Jedem Seefahrer, der im Vollbesitz seiner geistigen Kräfte war, hätte es das Blut in den Adern kochen lassen.

Die Mannschaft der Schaluppe reagierte indessen mit schlaftrunkener, alkoholseliger Trägheit. Die Männer lagen an Deck, hatten sich dort zusammengerollt, wo sie in der Nacht zuvor randvoll in sich zusammengesunken waren. Keiner von ihnen hatte es noch geschafft, in die Kojen zu kriechen. Um so spürbarer fiel jetzt die morgendliche Kälte über sie her. Gähnend und frierend richteten sich die Männer halb auf, kniffen die Augen zusammen, rissen sie wieder auf, starrten in die Helligkeit des Tages und begriffen nicht, was dieses höllische Knirschen zu bedeuten hatte.

Simon Llewellyn Killigrew, der am Steuerbordschanzkleid kauerte, war als erster auf den Beinen. Die frische Seeluft ließ sein gerötetes Ferkelgesicht wie Feuer brennen. Er schwankte und mußte sich festhalten. Krächzend spie er aus.

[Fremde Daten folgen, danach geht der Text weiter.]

(* ===== verification/Storage.v ===== *)
(** [pranklin-state]'s storage: state keys (types.rs), storage keys
    (storage_key.rs) and [RocksDbStorage] (rocksdb_storage.rs).

    RocksDB is a map from storage keys to values whose operations succeed; the
    serializer, the key hash and the Jellyfish Merkle Tree are the fields of the
    class [Backend], with the behaviour the storage relies on in [BackendOk]. *)
From stdpp Require Import base gmap sets list strings sorting.
From Stdlib Require Import ZArith Lia.
From S2P Require Import Prelude Types.

(** * Keys *)

(** [StateKey] (crates/state/src/types.rs) *)
Inductive StateKey :=
| SK_Balance (address : Address) (asset_id : Z)
| SK_Nonce (address : Address)
| SK_Position (address : Address) (market_id : Z)
| SK_Order (order_id : Z)
| SK_Market (market_id : Z)
| SK_FundingRate (market_id : Z)
| SK_NextOrderId
| SK_ActiveOrder (market_id order_id : Z)
| SK_ActiveOrderList (market_id : Z)
| SK_MarketList
| SK_PositionIndex (market_id : Z)
| SK_LatestVersion (key_hash_hex : string)
| SK_BridgeOperator (address : Address)
| SK_AssetInfo (asset_id : Z)
| SK_AssetList.

#[export] Instance StateKey_eq_dec : EqDecision StateKey.
Proof. solve_decision. Defined.
(* ===== verification/Index.v ===== *)
(** Index managers (crates/state/src/index_manager.rs): the addresses with a
    position in a market and the active orders of a market, kept in memory and
    mirrored to the store after each change. *)
From stdpp Require Import base gmap sets list sorting strings.
From Stdlib Require Import ZArith Lia.
From S2P Require Import Prelude Types Storage State.

(** * The maps from markets to sets *)

Notation SetIndex := (gmap Z (gset Z)) (only parsing).

(** [index.entry(market_id).or_default().insert(x)] *)
Definition index_insert (market_id x : Z) (index : SetIndex) : SetIndex :=
  <[market_id := {[x]} ∪ default ∅ (index !! market_id)]> index.

(** Remove [x], and the entry with its last element. *)
Definition index_remove (market_id x : Z) (index : SetIndex) : SetIndex :=
  match index !! market_id with
  | Some set =>
      let set' := set ∖ {[x]} in
      if bool_decide (set' = ∅) then delete market_id index else <[market_id := set']> index
  | None => index
  end.

(** The operations, and the relation they maintain. *)
Inductive IndexOp := IdxAdd (market_id x : Z) | IdxRemove (market_id x : Z).
Definition index_step (index : SetIndex) (op : IndexOp) : SetIndex :=
  match op with IdxAdd m x => index_insert m x index | IdxRemove m x => index_remove m x index end.
Definition pairs_step (pairs : gset (Z * Z)) (op : IndexOp) : gset (Z * Z) :=
  match op with IdxAdd m x => {[(m, x)]} ∪ pairs | IdxRemove m x => pairs ∖ {[(m, x)]} end.

(** The map holds the relation and no empty set. *)
Definition index_of_pairs (index : SetIndex) (pairs : gset (Z * Z)) : Prop :=
  (forall m x, x ∈ default ∅ (index !! m) <-> (m, x) ∈ pairs) /\
  (forall m set, index !! m = Some set -> set <> ∅).

Lemma index_step_pairs index pairs op :
  index_of_pairs index pairs -> index_of_pairs (index_step index op) (pairs_step pairs op).
Proof.
  intros [Hp Hne]. destruct op as [m x|m x]; cbn [index_step pairs_step].
  - unfold index_insert. split.
    + intros m' x'. destruct (decide (m' = m)) as [->|Hm].
      * rewrite lookup_insert_eq. cbn. specialize (Hp m x'). set_solver.
      * rewrite lookup_insert_ne by done. rewrite Hp. set_solver.
    + intros m' set. rewrite lookup_insert_Some. intros [[<- <-]|[_ H]]; [set_solver|by eapply Hne].
  - unfold index_remove. pose proof (Hp m) as Hm. destruct (index !! m) as [set|] eqn:E; cbn in Hm.
    + case_bool_decide as Hd; split.
      * intros m' x'. destruct (decide (m' = m)) as [->|Hne'].
        -- rewrite lookup_delete_eq. cbn. specialize (Hm x'). set_solver.
        -- rewrite lookup_delete_ne by done. rewrite Hp. set_solver.
      * intros m' set'. rewrite lookup_delete_Some. intros [_ H]. by eapply Hne.
      * intros m' x'. destruct (decide (m' = m)) as [->|Hne'].
        -- rewrite lookup_insert_eq. cbn. specialize (Hm x'). set_solver.
        -- rewrite lookup_insert_ne by done. rewrite Hp. set_solver.
      * intros m' set'. rewrite lookup_insert_Some. intros [[<- <-]|[_ H]]; [done|by eapply Hne].
    + split; [|done]. intros m' x'. rewrite Hp. specialize (Hm x). set_solver.
Qed.

Lemma index_step_other index op m :
  m <> match op with IdxAdd m _ | IdxRemove m _ => m end -> index_step index op !! m = index !! m.
Proof.
  destruct op as [m' x|m' x]; cbn; intros Hm.
  - unfold index_insert. by rewrite lookup_insert_ne.
  - unfold index_remove. destruct (index !! m'); [|done].
    case_bool_decide; by rewrite ?lookup_delete_ne, ?lookup_insert_ne.
Qed.

(** * The managers *)

Section managers.
Context {B : Backend}.

Record IndexManager := {
  im_index : SetIndex;
  im_storage : RocksDbStorage;
  im_version : Z;
}.
Notation IndexM := (ST IndexManager StateError).

Definition IndexManager_new (storage : RocksDbStorage) (version : Z) : IndexManager :=
  {| im_index := ∅; im_storage := storage; im_version := version |}.
Definition with_im_index (index : SetIndex) (t : IndexManager) : IndexManager :=
  {| im_index := index; im_storage := im_storage t; im_version := im_version t |}.
Definition with_im_storage (st : RocksDbStorage) (t : IndexManager) : IndexManager :=
  {| im_index := im_index t; im_storage := st; im_version := im_version t |}.
Definition set_version (version : Z) (t : IndexManager) : IndexManager :=
  {| im_index := im_index t; im_storage := im_storage t; im_version := version |}.
Definition on_index_storage {A} (m : ST RocksDbStorage StateError A) : IndexM A :=
  st_zoom im_storage with_im_storage m.

(** ** [PositionIndexManager] *)
Definition persist_index (market_id : Z) : IndexM unit :=
  let! index := st_gets (fun t => default ∅ (im_index t !! market_id)) in
  on_index_storage (storage_set_hashed (SK_PositionIndex market_id) index).

Definition persist_or_delete_index (market_id : Z) : IndexM unit :=
  let! found := st_gets (fun t => im_index t !! market_id) in
  match found with
  | Some index => on_index_storage (storage_set_hashed (SK_PositionIndex market_id) index)
  | None => on_index_storage (storage_delete (SK_PositionIndex market_id))
  end.

Definition add_position (market_id : Z) (address : Address) : IndexM unit :=
  st_modify (fun t => with_im_index (index_insert market_id address (im_index t)) t) ;;
  persist_index market_id.

Definition remove_position (market_id : Z) (address : Address) : IndexM unit :=
  st_modify (fun t => with_im_index (index_remove market_id address (im_index t)) t) ;;
  persist_or_delete_index market_id.

Definition get_addresses (t : IndexManager) (market_id : Z) : option (gset Address) :=
  im_index t !! market_id.

(** Collecting pairs into a map: a later pair replaces an earlier one. *)
Definition collect_index (found : list (Z * gset Z)) : SetIndex :=
  foldl (fun index kv => <[kv.1 := kv.2]> index) ∅ found.

Definition position_rebuild (markets : list Z) : IndexM unit :=
  st_modify (fun t => with_im_index (collect_index (omap (fun market_id =>
    (fun addresses => (market_id, addresses)) <$>
      ok_flatten (storage_get (H := serde_set (hash_state (im_storage t))) (im_storage t)
        (SK_PositionIndex market_id) (im_version t))) markets)) t).

(** ** [OrderIndexManager] *)
Definition OrderIndexManager_new (storage : RocksDbStorage) (version : Z) : IndexManager :=
  {| im_index := ∅; im_storage := storage; im_version := version |}.
Definition order_set_version (version : Z) (t : IndexManager) : IndexManager :=
  {| im_index := im_index t; im_storage := im_storage t; im_version := version |}.
Definition order_list (h : HashState) (orders : gset Z) : list Z :=
  hash_order (HashOrder := hash_order_in h) (elements orders).
Definition store_order_list (market_id : Z) (orders : gset Z) : ST RocksDbStorage StateError unit :=
  let! h := st_gets hash_state in
  storage_set (SK_ActiveOrderList market_id) (order_list h orders) ;;
  st_modify rehash.

Definition persist_order_list (market_id : Z) : IndexM unit :=
  let! found := st_gets (fun t => im_index t !! market_id) in
  on_index_storage (match found with
    | Some orders => store_order_list market_id orders
    | None => storage_set (SK_ActiveOrderList market_id) ([] : list Z)
    end).

Definition persist_or_delete_order_list (market_id : Z) : IndexM unit :=
  let! found := st_gets (fun t => im_index t !! market_id) in
  match found with
  | Some orders => on_index_storage (store_order_list market_id orders)
  | None => on_index_storage (storage_delete (SK_ActiveOrderList market_id))
  end.

Definition add_order (market_id order_id : Z) : IndexM unit :=
  st_modify (fun t => with_im_index (index_insert market_id order_id (im_index t)) t) ;;
  on_index_storage (storage_set (SK_ActiveOrder market_id order_id) true) ;;
  persist_order_list market_id.

Definition remove_order (market_id order_id : Z) : IndexM unit :=
  st_modify (fun t => with_im_index (index_remove market_id order_id (im_index t)) t) ;;
  on_index_storage (storage_delete (SK_ActiveOrder market_id order_id)) ;;
  persist_or_delete_order_list market_id.

Definition get_orders (t : IndexManager) (market_id : Z) : list Z :=
  default [] (order_list (hash_state (im_storage t)) <$> im_index t !! market_id).

Definition order_rebuild (markets : list Z) : IndexM unit :=
  st_modify (fun t => with_im_index (collect_index (omap (fun market_id =>
    (fun order_list : list Z => (market_id, list_to_set order_list)) <$>
      ok_flatten (storage_get (im_storage t) (SK_ActiveOrderList market_id) (im_version t))) markets)) t).

(** One operation on each. *)
Definition position_op (op : IndexOp) : IndexM unit :=
  match op with IdxAdd m a => add_position m a | IdxRemove m a => remove_position m a end.
Definition order_op (op : IndexOp) : IndexM unit :=
  match op with IdxAdd m o => add_order m o | IdxRemove m o => remove_order m o end.

End managers.

(** * The stored mirror *)

Lemma collect_lookup {A} (f : Z -> option A) (markets : list Z) (m0 : gmap Z A) m :
  foldl (fun index kv => <[kv.1 := kv.2]> index) m0 (omap (fun m => (fun x => (m, x)) <$> f m) markets) !! m =
  match (if decide (m ∈ markets) then f m else None) with Some x => Some x | None => m0 !! m end.
Proof.
  revert m0. induction markets as [|k markets IH]; intros m0.
  { cbn. rewrite decide_False by apply not_elem_of_nil. done. }
  cbn [omap list_omap].
  destruct (f k) as [x|] eqn:Ek; cbn [fmap option_fmap option_map foldl fst snd]; rewrite IH.
  - destruct (decide (m = k)) as [->|Hne].
    + rewrite (decide_True (P := k ∈ k :: markets)) by left. rewrite Ek, lookup_insert_eq.
      by destruct (decide (k ∈ markets)).
    + rewrite lookup_insert_ne by done. destruct (decide (m ∈ markets)) as [H|H].
      * rewrite decide_True by (by right). done.
      * rewrite decide_False; [done|]. intros [?|?]%elem_of_cons; done.
  - destruct (decide (m = k)) as [->|Hne].
    + rewrite (decide_True (P := k ∈ k :: markets)) by left. rewrite Ek.
      by destruct (decide (k ∈ markets)).
    + destruct (decide (m ∈ markets)) as [H|H].
      * rewrite decide_True by (by right). done.
      * rewrite decide_False; [done|]. intros [?|?]%elem_of_cons; done.
Qed.

Section mirror.
Context {B : Backend} {Bok : BackendOk B}.
(** How a set is stored: under which key, which bytes stand for it, and what
    writes them. *)
Context (key : Z -> StateKey) (reads : Bytes -> option (gset Z)).
Context (put : Z -> gset Z -> ST RocksDbStorage StateError unit).
Definition puts : Prop := forall m set st, exists b h,
  reads b = Some set /\
  put m set st = (Ok tt, with_hash_state h (with_pending (<[key_hash (key m) := b]> (pending_updates st)) st)).
Context (st0 : RocksDbStorage).

(** The bytes, if any, stand for the set, if any. *)
Definition stands_for (bytes : option Bytes) (found : option (gset Z)) : Prop :=
  match found with
  | Some set => exists b, bytes = Some b /\ reads b = Some set
  | None => bytes = None
  end.

(** The uncommitted writes of the manager's keys are its sets. *)
Definition mirrored (t : IndexManager) : Prop :=
  exists p h, im_storage t = with_hash_state h (with_pending p st0) /\
    forall m, stands_for (p !! key_hash (key m)) (im_index t !! m).

(** Reading the mirror back after a commit and a restart. *)
Lemma mirror_committed t v root st' config h m :
  pending_updates st0 = ∅ -> storage_wf st0 -> current_version st0 <= v ->
  commit_prunes (pruning_config st0) v = false ->
  mirrored t -> storage_commit v (im_storage t) = (Ok root, st') ->
  match im_index t !! m with
  | Some set => stands_for (view (storage_new (db st') config h) v (key_hash (key m))) (Some set)
  | None => view (storage_new (db st') config h) v (key_hash (key m)) = view st0 v (key_hash (key m))
  end.
Proof.
  intros Hp0 Hwf Hv Hc (p & h0 & Hst & Hp) Hcm. rewrite Hst in Hcm.
  destruct (commit_reads v (with_hash_state h0 (with_pending p st0)) root st')
    as (_ & _ & _ & _ & Hr); [|exact Hv|exact Hc|exact Hcm|].
  { by destruct (storage_wf_pending p st0 Hwf). }
  specialize (Hp m). assert (E : view (storage_new (db st') config h) v (key_hash (key m)) =
    view (with_hash_state h0 (with_pending p st0)) v (key_hash (key m))).
  { rewrite <- Hr. unfold view at 1. cbn [storage_new pending_updates].
    rewrite lookup_empty. by apply get_value_option_ext. }
  rewrite E. unfold view. cbn [pending_updates with_hash_state with_pending].
  destruct (im_index t !! m) as [set|].
  - destruct Hp as (b & -> & Hb). by exists b.
  - cbn in Hp. rewrite Hp, Hp0, lookup_empty. by apply get_value_option_ext.
Qed.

Jäh ging ein Ruck durch den Schiffsrumpf.

Simon Llewellyn verlor das Gleichgewicht und schlug vornüber auf die feuchten Decksplanken. Schmerz stach durch sein Nasenbein, und der Geruch von Teer und Holz umnebelte seine ohnehin noch vom Alkohol beeinträchtigten Sinne. Er hörte die erschrockenen Stimmen der Männer und nahm wie durch Nebenschleier das Durcheinander wahr, das plötzlich entstand.

Keuchend wälzte er sich auf den Rücken und versuchte, sich aufzurappeln. Er schaffte es nicht, die Welt um ihn herum drehte sich noch immer.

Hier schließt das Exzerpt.